In basketball, we often hear that certain players need to get their fair share of shots during the game. Karl-Anthony Towns was criticized for his lack of shot attempts in a playoff game versus Houston this year. In that game, Towns took nine shots compared to 14 from Derrick Rose and 11 from Jamal Crawford. This distribution seems opposite of what it should be. Ideally, your best players should take a relatively larger proportion of the shots. For one, they should be on the floor more and therefore have more chances. Additionally, even controlling for playing time, the more skilled player should take more shots.

Here, I am going to take a deep dive into shot distribution among NBA teams and set out to answer the following question:

Which teams have the most/least equitable distribution of field goal attempts (FGA)?

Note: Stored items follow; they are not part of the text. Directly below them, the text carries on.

(* ===== verification/HostRegistryClaims.v ===== *)
(** What the mapped-host registry guarantees, with concrete executions. *)

From stdpp Require Import gmap.
From S2P Require Import Prelude Exn HostRegistry HostRegistryInv HostRegistryOps HostRegistrySpec.

(** *** A process with one pool *)

Definition acl_example : Acl :=
  {| getpid := 77; sysconf_PAGESIZE := 4096; aclrtGetDevice := (0, 0); aclrtHostGetDevicePointer := fun _ => (0, 0);
     aclrtHostRegister := fun addr _ => (0, addr + 2 ^ 40); aclrtSynchronizeDevice := 0; aclrtHostUnregister := fun _ => 0 |}.

(** 3000 two-byte elements that start and end inside a page. *)
Definition pool_example : HostTensorArg :=
  {| at_defined := true; at_numel := 3000; at_element_size := 2; at_is_cpu := true; at_is_contiguous := true;
     at_data_ptr := 10000; at_owner := 5 |}.

Definition r0_example : HostMappingRegistry := HostMappingRegistry_init 77.
Definition r1_example : HostMappingRegistry := (register_kv_cache_block_gather_host_pool acl_example pool_example r0_example).2.
Definition handle_example : Z := 77 * 2 ^ 32 + 1.

Lemma register_example :
  register_kv_cache_block_gather_host_pool acl_example pool_example r0_example = (Ok handle_example, r1_example).
Proof. vm_compute. reflexivity. Qed.

Lemma ids_left_example : ids_left r0_example.
Proof. split; vm_compute; reflexivity. Qed.

Lemma pool_range_example : user_range 4096 (at_data_ptr pool_example) (tensor_bytes pool_example).
Proof. vm_compute. intuition congruence. Qed.

Lemma step_example : reg_step 4096 r0_example r1_example.
Proof.
  apply (RegStep _ _ _ acl_example (OpRegister pool_example) (Ok tt));
    [reflexivity|exact pool_range_example|exact ids_left_example|vm_compute; reflexivity].
Qed.

Lemma registry_example : registry_ok 4096 r1_example.
Proof. apply (reg_step_ok 4096 ltac:(reflexivity) r0_example _ (init_ok 4096 ltac:(reflexivity) 77) step_example). Qed.

(** ** Claims *)

(** C8.  Every state that the registry can reach, from its creation in a process
    and through any sequence of operations on memory below the last page of the
    address space, with any answers of the runtime, failures included, while
    identifiers are left, satisfies the invariant: unique mapping
    identifiers, mappings of one kind that do not overlap, every handle a lease
    inside an existing mapping, every reference count the number of handles and
    positive, the runtime's registered ranges exactly the owned mappings, every
    unregistration preceded by a fence, byte and call counters that agree with
    the mappings. *)
Theorem registry_invariant (pg pid : Z) (r : HostMappingRegistry) :
  0 < pg -> rtc (reg_step pg) (HostMappingRegistry_init pid) r -> registry_ok pg r.
Proof. intros Hpg. apply (reg_steps_ok pg Hpg _ r (init_ok pg Hpg pid)). Qed.

Lemma registry_invariant_witness : registry_ok 4096 r1_example.
Proof. apply (registry_invariant 4096 77); [reflexivity|]. apply rtc_once. exact step_example. Defined.

(** C9.  Registrations are balanced.  In every reachable state no range was
    registered twice or unregistered without being registered, each
    unregistration directly follows a device-wide fence, and when no handle is
    left the runtime has nothing registered, no mapping is left and the current
    byte count is zero. *)
Theorem registry_balanced (pg pid : Z) (r : HostMappingRegistry) :
  0 < pg -> rtc (reg_step pg) (HostMappingRegistry_init pid) r ->
  (exists reg, acl_registered (acl_trace r) = Some reg /\ fenced (acl_trace r)) /\
  (r_handles r = ∅ -> r_mappings r = [] /\ acl_registered (acl_trace r) = Some ∅ /\
                      hc_register_bytes_current (r_counters r) = 0).
Proof.
  intros Hpg Hs. assert (registry_ok pg r) as Hr by (exact (reg_steps_ok pg Hpg _ r (init_ok pg Hpg pid) Hs)).
  pose proof Hr as [Hb _]. split.
  - eexists. split; [apply (ro_trace _ _ Hb)|apply (ro_fenced _ _ Hb)].
  - intros He. pose proof (no_handles_no_mappings pg Hpg r Hr He) as Hm. split_and!; [done| |].
    + rewrite (ro_trace _ _ Hb), Hm. done.
    + rewrite (ro_bytes _ _ Hb), Hm. done.
Qed.

Lemma registry_balanced_witness : exists reg, acl_registered (acl_trace r1_example) = Some reg /\ fenced (acl_trace r1_example).
Proof.
  destruct (registry_balanced 4096 77 r1_example) as [H _]; [reflexivity| |exact H]. apply rtc_once. exact step_example.
Defined.

(** C17.  A device address handed out for a host range lies in a mapping that
    holds the whole range, on the current device, that some handle leases and,
    if the registry owns it, that the runtime has registered. *)
Theorem lookup_live (pg : Z) (acl : Acl) (p b ptr : Z) (r r' : HostMappingRegistry) :
  0 < pg -> sysconf_PAGESIZE acl = pg -> user_range pg p b -> registry_ok pg r ->
  get_mapped_host_device_ptr acl p b r = (Ok ptr, r') ->
  r' = r /\ exists m, m ∈ r_mappings r /\ hm_host_base m <= p /\ p + b <= hm_host_base m + hm_size m /\
    hm_device_id m = (aclrtGetDevice acl).2 /\ ptr = u64 (hm_device_base m + (p - hm_host_base m)) /\
    (exists k h, r_handles r !! k = Some h /\ hh_mapping_id h = hm_mapping_id m) /\
    (hm_owned m = true -> exists reg, acl_registered (acl_trace r) = Some reg /\ reg !! hm_host_base m = Some (hm_size m)).
Proof.
  intros Hpg Hsys Hu Hr Hrun.
  destruct (xwp_ok _ _ _ _ _ _ (lookup_spec pg Hpg acl p b r Hsys Hu Hr) Hrun) as (-> & _ & m & Hm & H1 & H2 & H3 & H4).
  split; [done|]. exists m. destruct (mapping_live pg r m Hr Hm). split_and!; done.
Qed.

Lemma lookup_live_witness :
  exists m, m ∈ r_mappings r1_example /\ 10100 + 64 <= hm_host_base m + hm_size m /\ 10100 + 2 ^ 40 = u64 (hm_device_base m + (10100 - hm_host_base m)).
Proof.
  destruct (lookup_live 4096 acl_example 10100 64 (10100 + 2 ^ 40) r1_example r1_example) as (_ & m & H1 & _ & H2 & _ & H3 & _).
  - reflexivity.
  - reflexivity.
  - vm_compute. intuition congruence.
  - exact registry_example.
  - vm_compute. reflexivity.
  - exists m. auto.
Defined.

(** C18.  A lease is good until it is given back: while the handle exists, every
    part of the memory it was issued for resolves to a device address, in the
    process that holds the lease and on the worker's device. *)
Theorem lease_resolves (pg : Z) (acl : Acl) (p b k : Z) (h : HostMappingHandle) (r : HostMappingRegistry) :
  0 < pg -> registry_ok pg r -> r_handles r !! k = Some h ->
  sysconf_PAGESIZE acl = pg -> getpid acl = r_pid r ->
  aclrtGetDevice acl = (ACL_SUCCESS, hh_device_id h) -> 0 <= hh_device_id h ->
  (forall m, m ∈ r_mappings r -> hm_device_id m = hh_device_id h) ->
  user_range pg p b -> p <> 0 -> 0 < b ->
  hh_requested_host_addr h <= p -> p + b <= hh_requested_host_addr h + hh_requested_bytes h ->
  exists ptr, get_mapped_host_device_ptr acl p b r = (Ok ptr, r).
Proof.
  intros Hpg Hr Hk Hsys Hpid Hdev Hd Hall Hu Hnz Hb Hlo Hhi.
  pose proof (lookup_total pg Hpg acl p b r k h Hr Hk Hsys Hpid Hdev Hd Hall Hu Hnz Hb Hlo Hhi) as Hw.
  unfold xwp in Hw. destruct (get_mapped_host_device_ptr acl p b r) as [[ptr|e] r']; [|done]. subst. eauto.
Qed.

Lemma lease_resolves_witness : exists ptr, get_mapped_host_device_ptr acl_example 10100 64 r1_example = (Ok ptr, r1_example).
Proof.
  destruct (r_handles r1_example !! handle_example) as [h|] eqn:Hk; [|vm_compute in Hk; discriminate].
  assert (hh_device_id h = 0 /\ hh_requested_host_addr h = 10000 /\ hh_requested_bytes h = 6000) as (Hd & Ha & Hb)
    by (vm_compute in Hk; injection Hk as <-; repeat split).
  apply (lease_resolves 4096 acl_example 10100 64 handle_example h); rewrite ?Hd, ?Ha, ?Hb.
  - reflexivity.
  - exact registry_example.
  - exact Hk.
  - reflexivity.
  - reflexivity.
  - reflexivity.
  - lia.
  - intros m Hm. assert (r_mappings r1_example = [Build_HostMapping 1 8192 8192 (8192 + 2 ^ 40) 0 true 1]) as He by reflexivity.
    rewrite He in Hm. apply list_elem_of_singleton in Hm as ->. reflexivity.
  - vm_compute. intuition congruence.
  - lia.
  - lia.
  - lia.
  - lia.
Defined.

(** C33.  An operation that throws leaves the leases as they were: the same
    mappings, handles, identifiers and registered ranges.  The one exception is a
    registration when the handle numbers or mapping identifiers are used up, which
    throws after the runtime has registered the range ([handle_exhaustion_leaks]):
    it still keeps every handle and every mapping, but may leave a
    further mapping or registered range behind. *)
Theorem failure_has_no_effect (pg : Z) (acl : Acl) (op : RegOp) (e : torch_error) (r r' : HostMappingRegistry) :
  0 < pg -> sysconf_PAGESIZE acl = pg -> op_ok pg op -> registry_ok pg r ->
  run_op acl op r = (Err e, r') ->
  same_leases r r' \/ (exists t, op = OpRegister t) /\ ~ ids_left r /\ keeps_leases r r'.
Proof.
  intros Hpg Hsys Hop Hr Hrun.
  destruct (decide (r_next_mapping_id r < UINT64_MAX /\ r_next_handle r < INT64_MAX)) as [Hids|Hids].
  { left. revert Hrun. apply xwp_err with (Q := fun _ _ => True). by apply (run_op_fails pg). }
  assert ((exists t, op = OpRegister t) \/ forall t, op <> OpRegister t) as [[t ->]|Hne] by (destruct op; naive_solver).
  - right. split; [eauto|]. split; [exact Hids|]. revert Hrun. apply xwp_err with (Q := fun _ _ => True).
    eapply xwp_seq; [by apply (register_keeps pg)|done].
  - left. revert Hrun. apply xwp_err with (Q := fun _ _ => True). apply (run_op_fails pg); try done. intros t Ht. by destruct (Hne t).
Qed.

(** The runtime refuses the registration. *)
Definition acl_refuses : Acl :=
  {| getpid := 77; sysconf_PAGESIZE := 4096; aclrtGetDevice := (0, 0); aclrtHostGetDevicePointer := fun _ => (0, 0);
     aclrtHostRegister := fun _ _ => (507899, 0); aclrtSynchronizeDevice := 0; aclrtHostUnregister := fun _ => 0 |}.

Lemma failure_has_no_effect_witness : same_leases r0_example (run_op acl_refuses (OpRegister pool_example) r0_example).2.
Proof.
  destruct (failure_has_no_effect 4096 acl_refuses (OpRegister pool_example) (TorchError "aclrtHostRegister failed") r0_example
    (run_op acl_refuses (OpRegister pool_example) r0_example).2) as [H|(_ & H & _)].
  - reflexivity.
  - reflexivity.
  - exact pool_range_example.
  - by apply init_ok.
  - vm_compute. reflexivity.
  - exact H.
  - destruct H. exact ids_left_example.
Defined.

(** C34.  A handle that was given back is dead for good: whatever happens
    afterwards it stays unknown, and its number is not issued again. *)
Theorem handles_not_reused (pg k : Z) (r r' : HostMappingRegistry) :
  0 < pg -> registry_ok pg r -> rtc (reg_step pg) r r' -> k < r_next_handle r -> r_handles r !! k = None ->
  r_handles r' !! k = None /\ k < r_next_handle r'.
Proof.
  intros Hpg Hr Hs. induction Hs as [r|r r1 r' Hst Hs IH]; intros Hk Hn; [done|].
  destruct (reg_step_ok pg Hpg r r1 Hr Hst) as [Hr1 Hh].
  destruct (handles_step_dead pg r r1 k Hr Hh Hk Hn) as [Hk1 Hn1]. by apply IH.
Qed.

Lemma handles_not_reused_witness : r_handles r1_example !! 42 = None /\ 42 < r_next_handle r1_example.
Proof.
  apply (handles_not_reused 4096 42 r0_example).
  - reflexivity.
  - by apply init_ok.
  - apply rtc_once. exact step_example.
  - vm_compute. reflexivity.
  - vm_compute. reflexivity.
Defined.

(** C20.  Registering a pool and giving its handle back is neutral, whether the
    registration created a mapping or shared one, and whatever the runtime
    answers the two calls as long as they succeed: mappings, handles and
    registered ranges are as before. *)
Theorem register_unregister_roundtrip (pg : Z) (acl acl' : Acl) (t : HostTensorArg) (k : Z) (b : bool)
    (r r1 r2 : HostMappingRegistry) :
  0 < pg -> sysconf_PAGESIZE acl = pg -> user_range pg (at_data_ptr t) (tensor_bytes t) -> registry_ok pg r -> ids_left r ->
  register_kv_cache_block_gather_host_pool acl t r = (Ok k, r1) ->
  unregister_kv_cache_block_gather_host_pool acl' k r1 = (Ok b, r2) ->
  b = true /\ r_mappings r2 = r_mappings r /\ r_handles r2 = r_handles r /\
  acl_registered (acl_trace r2) = acl_registered (acl_trace r).
Proof.
  intros Hpg Hsys Hu Hr Hids H1 H2.
  destruct (xwp_ok _ _ _ _ _ _ (register_spec pg Hpg acl t r Hsys Hu Hr Hids) H1) as [Hr1 [[-> _] _ (h & Hh & _ & _ & _ & Hcase)]].
  pose proof (xwp_ok _ _ _ _ _ _ (unregister_spec pg acl' _ r1 Hr1) H2) as Hun.
  assert (r_handles r1 !! r_next_handle r = Some h) as Hk by (rewrite Hh; apply lookup_insert_eq). rewrite Hk in Hun.
  destruct Hun as (-> & i & m & Hi & Hid & _ & ->).
  pose proof (released_ok pg Hpg r1 _ h i m Hr1 Hk Hi Hid) as Hr2.
  assert (r_mappings (released (r_next_handle r) i m r1) = r_mappings r) as Hms.
  { destruct Hcase as [(j & Hj)|Hnew]; [by apply (released_undo pg r r1 _ j h)|by apply (released_new pg Hpg r r1 _ h)]. }
  split_and!; [done..| |].
  - simpl. rewrite Hh. apply delete_insert_id. by apply (handle_fresh pg), Hr.
  - by rewrite (ro_trace _ _ (proj1 Hr2)), (ro_trace _ _ (proj1 Hr)), Hms.
Qed.

Lemma register_unregister_roundtrip_witness :
  let r2 := (unregister_kv_cache_block_gather_host_pool acl_example handle_example r1_example).2 in
  r_mappings r2 = r_mappings r0_example /\ r_handles r2 = r_handles r0_example.
Proof.
  intros r2. destruct (register_unregister_roundtrip 4096 acl_example acl_example pool_example handle_example true
    r0_example r1_example r2) as (_ & H1 & H2 & _).
  - reflexivity.
  - reflexivity.
  - exact pool_range_example.
  - by apply init_ok.
  - exact ids_left_example.
  - exact register_example.
  - vm_compute. reflexivity.
  - split; assumption.
Defined.

(**  In a child process that inherited the registry through a fork, no
    operation changes it, and all of them throw, except the query whether a
    tensor is mapped, which may answer without looking at the registry. *)
Theorem fork_rejected (acl : Acl) (op : RegOp) (r : HostMappingRegistry) :
  r_pid r <> getpid acl ->
  (run_op acl op r).2 = r /\ ((exists t, op = OpCached t) \/ exists e, (run_op acl op r).1 = Err e).
Proof.
  intros Hp. pose proof (run_op_forked acl op r Hp) as Hw. unfold xwp in Hw.
  destruct (run_op acl op r) as [[u|e] r']; simpl; [|subst; eauto]. destruct Hw as [-> Ht]. auto.
Qed.

Lemma fork_rejected_witness :
  (run_op acl_example (OpUnregister 1) (HostMappingRegistry_init 76)).2 = HostMappingRegistry_init 76.
Proof. apply (fork_rejected acl_example (OpUnregister 1) (HostMappingRegistry_init 76)). vm_compute. discriminate. Defined.

(** ** What the operations do at the edges *)

(** When the handle numbers are used up, [register] throws after it has
    registered the range and stored the mapping: the range stays registered
    with no handle that could release it. *)
Example handle_exhaustion_leaks :
  let r := with_next_handle INT64_MAX r0_example in
  let '(res, r') := register_kv_cache_block_gather_host_pool acl_example pool_example r in
  res = Err (TorchError "host mapping handle space exhausted") /\ r_handles r' = ∅ /\
  acl_registered (acl_trace r') = Some {[ 8192 := 8192 ]}.
Proof. vm_compute. repeat split. Qed.

(** The allocator has already registered the pool. *)
Definition acl_borrows : Acl :=
  {| getpid := 77; sysconf_PAGESIZE := 4096; aclrtGetDevice := (0, 0); aclrtHostGetDevicePointer := fun p => (0, p + 2 ^ 40);
     aclrtHostRegister := fun _ _ => (0, 0); aclrtSynchronizeDevice := 0; aclrtHostUnregister := fun _ => 0 |}.

(** The statistics count the bytes of borrowed mappings as current but not in
    the peak, so the peak can be below the current value. *)
Example stats_peak_below_current :
  let r := (register_kv_cache_block_gather_host_pool acl_borrows pool_example r0_example).2 in
  match (get_kv_cache_block_gather_host_mapping_stats acl_borrows r).1 with
  | Ok st => st_mapped_bytes_current st = 6000 /\ st_mapped_bytes_peak st = 0
  | Err _ => False
  end.
Proof. vm_compute. repeat split. Qed.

The idea of inequality arises quite a bit in society, particularly in relation to the economy. A central tenet of the Occupy movement is to attack social and economic inequality. A recent paper by economist Edward N. Wolff estimates that the wealthiest one percent of American households hold 40 percent of the nation’s wealth. Econometric theory provides us with a toolkit to analyze inequality empirically. Here, I will use two ideas from the economic literature to examine the equality (or lack thereof) of FGA among teams: the Lorenz curve and the Gini coefficient.

The Lorenz curve is a graph that depicts the proportion of $y$ held by the bottom $x\%$ of people. Perfect equality is represented by the line $y=x$. That is, the bottom 20% of the population owns 20% of the wealth, the bottom 60% of the population holds 60% of the wealth, and so on. The Gini coefficient can be derived using the Lorenz curve. The Gini coefficient is the ratio of the area between the line of perfect equality and the observed Lorenz curve to the total area beneath the line of perfect equality.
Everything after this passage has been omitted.